Niles Scott (born September 30, 1995) is an American football nose tackle for the DC Defenders of the XFL. He played college football at Frostburg State.

College career
Scott played four seasons for Division III Frostburg State, where he recorded 150 tackles, 43 of them for loss, and 25 sacks. During his senior season, Scott recorded 16.5 tackles for a loss, 10 sacks and 51 total tackles and was named First-team AP Little All-America, the D3football.com All-America Second-team and the D3football.com All-East Region Defensive Player of the Year. Additionally, Scott was one of only three Division III players to be named to the 2018 SPIRAL Tropical Bowl.

Professional career

San Francisco 49ers
Scott signed with the San Francisco 49ers as an undrafted free agent on April 28, 2018. He was released on September 1, 2018, after failing to make the final 53-man roster at the end of training camp. He was signed to the 49ers' practice squad but was released by the team on September 6, 2018.

Denver Broncos
Scott was signed to the Denver Broncos practice squad on September 11, 2018. He was released by the team but subsequently re-signed to the practice squad on October 9, 2018.

Cincinnati Bengals
Scott was signed to the Cincinnati Bengals active roster off the Broncos practice squad on November 22, 2018. Scott made his NFL debut on November 25, 2018, against the Cleveland Browns, making two tackles in the Bengals 35–20 loss. In his rookie season Scott played in six games, making four tackles.

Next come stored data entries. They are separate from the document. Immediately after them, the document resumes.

Definition with_fs (fs : fs_t) (st : tstate) : tstate :=
  mkTstate fs (casStore st) (templateDigests st) (unverifiedWarned st) (incompatibleWarned st).
Definition with_store (s : Store) (st : tstate) : tstate :=
  mkTstate (t_fs st) s (templateDigests st) (unverifiedWarned st) (incompatibleWarned st).
Definition with_digests (ds : gmap string string) (st : tstate) : tstate :=
  mkTstate (t_fs st) (casStore st) ds (unverifiedWarned st) (incompatibleWarned st).

(** The immutable engine fields these operations read. *)
Record config := mkConfig {
  dataDir : string; kernelPath : string; environment : Environment;
  allowUnverified : bool; allowIncompatible : bool }.

Inductive verify_err :=
| ContentAddress (e : cas_error)
| PinFailed (e : cas_error)
| WriteDigest
| WriteMarker
| NoDigest
| Unreadable (path : string)
| DigestMismatch (want got : string)
| Refused (e : verify_err)
| Incompatible (e : incompatible)
| BadPullDigest
| PullFailed (e : pull_error)
| NoManifest (e : cas_error)
| BadPlace (e : path_error)
| MaterializeFailed (e : cas_error).

Section verify.
(** Host behaviour: see Cas.v for the store's; [file_ok] says which os.WriteFile
    calls succeed, [remove_ok] which os.RemoveAll calls do. *)
Variable unmarshal_other : string -> option Manifest.
Variables write_ok create_ok sync_ok file_ok remove_ok : string -> bool.
Variable trim_other : string -> string.
Variable now : Z.
Variable cfg : config.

On August 8, 2019, Scott was placed on injured reserve with a foot injury.

Buffalo Bills
On August 2, 2020, Scott was signed by the Buffalo Bills. He was waived/injured on August 16, 2020, and subsequently reverted to the team's injured reserve list the next day. He was waived from injured reserve with an injury settlement on August 25, 2020.

Las Vegas Raiders 
On December 14, 2020, Scott signed with the practice squad of the Las Vegas Raiders. He signed a reserve/future contract on January 5, 2021.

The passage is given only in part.